"Who to blame for flu? Maybe the U.S., study finds"
by
Maggie Fox and Peter Cooney
May 27th, 2010
Reuters
by
Maggie Fox and Peter Cooney
May 27th, 2010
Reuters
The United States may provide an incubating ground for some flu strains, helping them migrate to warmer climates, U.S. researchers said on Thursday.
For many years, researchers assumed that flu strains were mostly the product of China and Southeast Asia.
But a team at the University of Michigan, the Howard Hughes Medical Institute and Florida State University found that not all strains of flu circulating in North America die off at the end of influenza season.
Some of those appear to head to South America, and some migrate even farther, the reported. That may have happened with the H1N1 swine flu pandemic, they added.
"We found that although China and Southeast Asia play the largest role in the influenza A migration network, temperate regions -- particularly the USA -- also make important contributions," said Trevor Bedford of the University of Michigan, whose study appears in the Public Library of Science journal PLoS Pathogens.
He and his colleagues tested genetic sequences from seasonal flu viruses collected from patients around the world between 1998 and 2009. They built a sort of family tree, charting the relationships among the viruses.
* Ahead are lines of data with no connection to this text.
(** * Nurikabe solver (src/sudoku/stl/nurikabe.cpp): shallow embedding and
    verification of its specification.

    The C++ program keeps its grid in a [Grid] object whose regions are
    shared through [shared_ptr<Region>].  The embedding keeps the program's
    names, threads the grid explicitly through every member function, stores
    the regions in an arena keyed by handles, and returns a [result] wherever
    the source can throw or loop.

    Conventions.
    - [int] values are [Z].  Signed overflow is undefined in the source and
      is not modelled; all the quantities are bounded by the grid size or by
      a clue.
    - [vector::operator[]] out of range is undefined in the source.  The model
      reads a default (an unknown cell without region, flag [NONE]) and
      ignores a write there.
    - [set<pair<int,int>>] is a strictly increasing list of pairs in the
      lexicographic order of [std::pair], so that [begin()] is the head.
    - [set<shared_ptr<Region>>] is iterated in pointer order by the source;
      the model iterates the arena in the order of [map_to_list]. *)

From Stdlib Require Import ZArith Lia String Ascii Sorted.
From stdpp Require Import gmap list.

Local Open Scope Z_scope.

(** ** Exceptions, loops *)

Inductive exn : Type :=
| logic_error (what : string)
| runtime_error (what : string)
| out_of_range (what : string).

(** [OutOfFuel]: a loop of the source was cut by the model before its end. *)
Inductive result (A : Type) : Type :=
| Ok (a : A)
| Throw (e : exn)
| OutOfFuel.
Arguments Ok {A} a.
Arguments Throw {A} e.
Arguments OutOfFuel {A}.

#[global] Instance result_ret : MRet result := @Ok.
#[global] Instance result_bind : MBind result := fun A B k m =>
  match m with
  | Ok a => k a
  | Throw e => Throw e
  | OutOfFuel => OutOfFuel
  end.

#[global] Instance result_fmap : FMap result := fun A B f m =>
  match m with
  | Ok a => Ok (f a)
  | Throw e => Throw e
  | OutOfFuel => OutOfFuel
  end.

(** A [for] loop over [l] whose body may throw: the state [a] is threaded
    through the iterations, and the loop stops at the first exception. *)
Fixpoint for_each {A B} (l : list B) (a : A) (body : A -> B -> result A) : result A :=
  match l with
  | [] => Ok a
  | x :: l' => body a x ≫= λ a', for_each l' a' body
  end.

(** ** Coordinates and [set<pair<int, int>>] *)

Definition coord : Type := Z * Z.

Module CoordSet.

Definition compare (p q : coord) : comparison :=
  match p.1 ?= q.1 with
  | Eq => p.2 ?= q.2
  | c => c
  end.

Definition eqb (p q : coord) : bool := (p.1 =? q.1) && (p.2 =? q.2).

Definition t : Type := list coord.

Definition empty : t := [].

(** [s.insert(p)] *)
Fixpoint insert (p : coord) (s : t) : t :=
  match s with
  | [] => [p]
  | q :: s' =>
      match compare p q with
      | Lt => p :: s
      | Eq => s
      | Gt => q :: insert p s'
      end
  end.

(** [s.insert(first, last)] *)
Definition insert_all (ps : list coord) (s : t) : t :=
  foldl (fun acc p => insert p acc) s ps.

(** [s.erase(p)] *)
Definition erase (p : coord) (s : t) : t :=
  List.filter (fun q => negb (eqb p q)) s.

(** [s.find(p) != s.end()] *)
Definition mem (p : coord) (s : t) : bool := existsb (eqb p) s.

Definition is_empty (s : t) : bool :=
  match s with [] => true | _ => false end.

Definition size (s : t) : Z := Z.of_nat (length s).

End CoordSet.

(** ** Cell states and regions *)

(** [enum State : int]; a numbered cell holds its positive number. *)
Definition State : Type := Z.
Definition UNKNOWN : State := -3.
Definition WHITE : State := -2.
Definition BLACK : State := -1.

Inductive SitRep : Type :=
| CONTRADICTION_FOUND
| SOLUTION_FOUND
| KEEP_GOING
| CANNOT_PROCEED.

Definition SitRep_eqb (a b : SitRep) : bool :=
  match a, b with
  | CONTRADICTION_FOUND, CONTRADICTION_FOUND
  | SOLUTION_FOUND, SOLUTION_FOUND
  | KEEP_GOING, KEEP_GOING
  | CANNOT_PROCEED, CANNOT_PROCEED => true
  | _, _ => false
  end.

Record Region : Type := mkRegion {
  m_state : State;
  m_coords : CoordSet.t;
  m_unknowns : CoordSet.t
}.

Module Reg.

(** [Region::Region(state, x, y, unknowns)] *)
Definition make (state : State) (x y : Z) (unknowns : CoordSet.t) : result Region :=
  if state =? UNKNOWN
  then Throw (logic_error "LOGIC ERROR: Grid::Region::Region() - state must be known!")
  else Ok (mkRegion state (CoordSet.insert (x, y) CoordSet.empty) unknowns).

Definition white (r : Region) : bool := m_state r =? WHITE.
Definition black (r : Region) : bool := m_state r =? BLACK.
Definition numbered (r : Region) : bool := 0 <? m_state r.

Definition number (r : Region) : result Z :=
  if negb (numbered r)
  then Throw (logic_error "LOGIC ERROR: Grid::Region::number() - This region is not numbered!")
  else Ok (m_state r).

(** [r.numbered() && k(r.number())]: the source always reads [number()]
    behind the [numbered()] test, which short-circuits. *)
Definition numbered_and (r : Region) (k : Z -> bool) : bool :=
  numbered r && match number r with Ok n => k n | _ => false end.

Definition size (r : Region) : Z := CoordSet.size (m_coords r).
Definition contains (r : Region) (x y : Z) : bool := CoordSet.mem (x, y) (m_coords r).
Definition insert (ps : list coord) (r : Region) : Region :=
  mkRegion (m_state r) (CoordSet.insert_all ps (m_coords r)) (m_unknowns r).

Definition unk_size (r : Region) : Z := CoordSet.size (m_unknowns r).
Definition unk_insert (ps : list coord) (r : Region) : Region :=
  mkRegion (m_state r) (m_coords r) (CoordSet.insert_all ps (m_unknowns r)).
Definition unk_erase (x y : Z) (r : Region) : Region :=
  mkRegion (m_state r) (m_coords r) (CoordSet.erase (x, y) (m_unknowns r)).

End Reg.

(** ** The grid *)

(** A [shared_ptr<Region>] is a handle into the arena [m_regions]; the null
    pointer is [None]. *)
Definition rid : Type := nat.

(** One element of [m_output]; the timestamp taken from the performance
    counter is left out. *)
Record LogEntry : Type := mkLogEntry {
  log_message : string;
  log_cells : list (list State);
  log_updated : CoordSet.t;
  log_failed_guesses : Z;
  log_failed_coords : CoordSet.t
}.

Section WithPrng.

(** The state of the [mt19937] generator. *)
Context {PRNG : Type}.

Record Grid : Type := mkGrid {
  m_width : Z;
  m_height : Z;
  m_total_black : Z;
  m_cells : list (list (State * option rid));
  m_regions : gmap rid Region;
  m_sitrep : SitRep;
  m_output : list LogEntry;
  m_prng : PRNG
}.

Definition with_cells (g : Grid) (c : list (list (State * option rid))) : Grid :=
  mkGrid (m_width g) (m_height g) (m_total_black g) c (m_regions g)
         (m_sitrep g) (m_output g) (m_prng g).
Definition with_regions (g : Grid) (rs : gmap rid Region) : Grid :=
  mkGrid (m_width g) (m_height g) (m_total_black g) (m_cells g) rs
         (m_sitrep g) (m_output g) (m_prng g).
Definition with_sitrep (g : Grid) (s : SitRep) : Grid :=
  mkGrid (m_width g) (m_height g) (m_total_black g) (m_cells g) (m_regions g)
         s (m_output g) (m_prng g).
Definition with_output (g : Grid) (o : list LogEntry) : Grid :=
  mkGrid (m_width g) (m_height g) (m_total_black g) (m_cells g) (m_regions g)
         (m_sitrep g) o (m_prng g).
Definition with_total_black (g : Grid) (n : Z) : Grid :=
  mkGrid (m_width g) (m_height g) n (m_cells g) (m_regions g)
         (m_sitrep g) (m_output g) (m_prng g).

(** [m_cells[x][y]] *)
Definition cells_get (c : list (list (State * option rid))) (x y : Z)
  : State * option rid :=
  if (0 <=? x) && (0 <=? y) then
    match c !! Z.to_nat x with
    | Some col => default (UNKNOWN, None) (col !! Z.to_nat y)
    | None => (UNKNOWN, None)
    end
  else (UNKNOWN, None).
(** * p7mextractor: the conversion core of [p7mextractor.py]

    The development embeds the part of the application that decides what
    is queued, where an output goes and how a run over the queue proceeds:
    [process_added_items], [add_file_to_queue], [on_clear_clicked],
    [update_ui_state], [check_openssl], [on_convert_clicked],
    [run_conversion_thread] and [finish_conversion].

    Python's [str] is a [string], and every path is a [str]; the
    translation function [_] is the identity (the fallback installed by
    the program), so labels appear by their message ids.  The worker
    thread and the GLib main loop are two agents that share the idle
    queue, which the main loop serves oldest first; their interleaving is
    a schedule.  No handler adds to the queue or clears it while a run is
    in progress. *)

From Stdlib Require Import List String Ascii Bool Arith ZArith QArith Lia.
From Stdlib Require Import DecimalString.
Import ListNotations.

Set Warnings "-register-all".

Local Open Scope string_scope.
Local Open Scope list_scope.
Local Open Scope nat_scope.

(** ** Python string operations used by the program *)

Module Str.

(** [s[n:]] for [0 <= n]. *)
Fixpoint drop (n : nat) (s : string) : string :=
  match n, s with
  | O, _ => s
  | S _, EmptyString => EmptyString
  | S n', String _ s' => drop n' s'
  end.

(** [s[:n]] for [0 <= n]. *)
Fixpoint take (n : nat) (s : string) : string :=
  match n, s with
  | O, _ => EmptyString
  | S _, EmptyString => EmptyString
  | S n', String a s' => String a (take n' s')
  end.

(** [s.rfind(c)]: the index of the last occurrence of the character [c];
    [None] stands for Python's [-1]. *)
Fixpoint rfind (c : ascii) (s : string) : option nat :=
  match s with
  | EmptyString => None
  | String a s' =>
      match rfind c s' with
      | Some i => Some (S i)
      | None => if Ascii.eqb a c then Some 0 else None
      end
  end.

(** [s.rfind(c) + 1], which is [0] when [c] does not occur. *)
Definition rfind_succ (c : ascii) (s : string) : nat :=
  match rfind c s with
  | Some i => S i
  | None => 0
  end.

(** [s.startswith(t)]. *)
Definition startswith (t s : string) : bool := String.prefix t s.

(** [s.endswith(t)]: [len(s) >= len(t) and s[len(s)-len(t):] == t]. *)
Definition endswith (t s : string) : bool :=
  (String.length t <=? String.length s)
  && String.eqb (drop (String.length s - String.length t) s) t.
Lemma digitize_nonneg (pages : list page) (oc : gmap text Z) (out : list out_row)
    (r : out_row) :
  (forall code n, oc !! code = Some n -> 0 <= n)%Z ->
  digitize pages oc = Ok out -> r ∈ out -> row_nonneg r.
Proof.
  intros Hoc Hrun Hr. unfold row_nonneg.
  destruct (digitize_rows pages oc out Hrun) as (evs & Hev & _ & Hrows).
  destruct (Hrows r Hr) as (Hd & Hz & Hc).
  pose proof (events_nonneg scan_init _ _ (Z.le_refl 0) Hev) as Hnn.
  destruct (row_has_event _ _ _ _ r Hrun Hev Hr) as (ev & Hin & Hk).
  assert (Hq : Forall (fun ev => 0 <= ev_qty ev)%Z evs).
  { eapply Forall_impl; [exact Hnn|]. by intros ? (? & _). }
  assert (Hzd : Forall (fun ev => 0 <= ev_zd_count ev)%Z evs).
  { eapply Forall_impl; [exact Hnn|]. by intros ? (_ & ? & _). }
  rewrite Forall_forall in Hnn. destruct (Hnn ev Hin) as (_ & _ & Hdd & Hll).
  rewrite Hk in Hdd, Hll. simpl in Hdd, Hll.
  destruct (digitize_result_rows pages oc out Hrun) as (st & _ & Hout).
  rewrite Hout in Hr. destruct (result_row_fields _ _ _ Hr) as [Hm Ht].
  assert (Hobj : (0 <= row_objects r)%Z).
  { rewrite Hm. unfold object_multiplier.
    destruct (oc !! row_element r) as [n|] eqn:E; simpl; [by eapply Hoc|lia]. }
  pose proof (sum_qty_nonneg false (row_key r) evs Hq).
  pose proof (sum_qty_nonneg true (row_key r) evs Hq).
  pose proof (last_zd_count_nonneg (row_key r) evs Hzd).
  rewrite Ht. rewrite Hd, Hz, Hc. repeat split; try done. nia.
Qed.

Lemma extract_lookup (p : page) (rest : list page) (counts : gmap text Z) :
  extract_object_counts (p :: rest) = Ok counts ->
  forall code,
    counts !! code =
    number_value <$> last_pair code (pair_of <$> findall OBJECT_RE (page_text p)).
Proof.
  unfold extract_object_counts. fold (page_text p). intros Hd code.
  assert (Hms : Forall (fun m => exists u, group m 2 = Some u /\ u <> [] /\
                          forallb isdecimal u = true)
                  (findall OBJECT_RE (page_text p))).
  { apply Forall_forall. intros m Hm.
    destruct (findall_object_number _ m Hm) as (u & ? & ? & ? & _). eauto. }
  rewrite (object_dict_lookup ∅ counts _ Hms Hd code).
  by destruct (last_pair code _).
Qed.

Lemma extract_nonneg (pages : list page) (counts : gmap text Z) :
  extract_object_counts pages = Ok counts ->
  forall code n, counts !! code = Some n -> (0 <= n)%Z.
Proof.
  destruct pages as [|p rest]; [done|]. intros Hd code n.
  rewrite (extract_lookup p rest counts Hd code).
  destruct (last_pair code _) as [ds|]; [|done]. simpl. intros [= <-].
  apply number_value_nonneg.
Qed.

End Signs.

Section Document.
Context `{PyRuntime}.
Import Re Pat.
The new understanding of flu may require public health officials to change some of their strategies for fighting flu, they said.
For example, aggressive use of antiviral drugs such as Roche AG's Tamiflu could promote drug resistance if flu strains never really die out in the United States.
"We found, for instance, that South America gets almost all of its flu from North America," Bedford said in a statement.
"This would suggest that rather than giving South America the same vaccine that the rest of the world gets, you could construct a vaccine preferentially from the strains that were circulating in North America the previous season."
The findings could also be used to keep better track of flu strains, the team said.
"By doing this kind of research, we get a clearer idea of where in the world flu is actually coming from. We know that it's mostly Southeast Asia, but now we see that it can come out of temperate regions as well, so our surveillance needs to become more global," Bedford said.
The first cases of H1N1 swine flu were diagnosed in the United States. Experts are still unsure where swine flu originated, but genetic analysis suggests it came from pigs and had been circulating for many years before it was detected.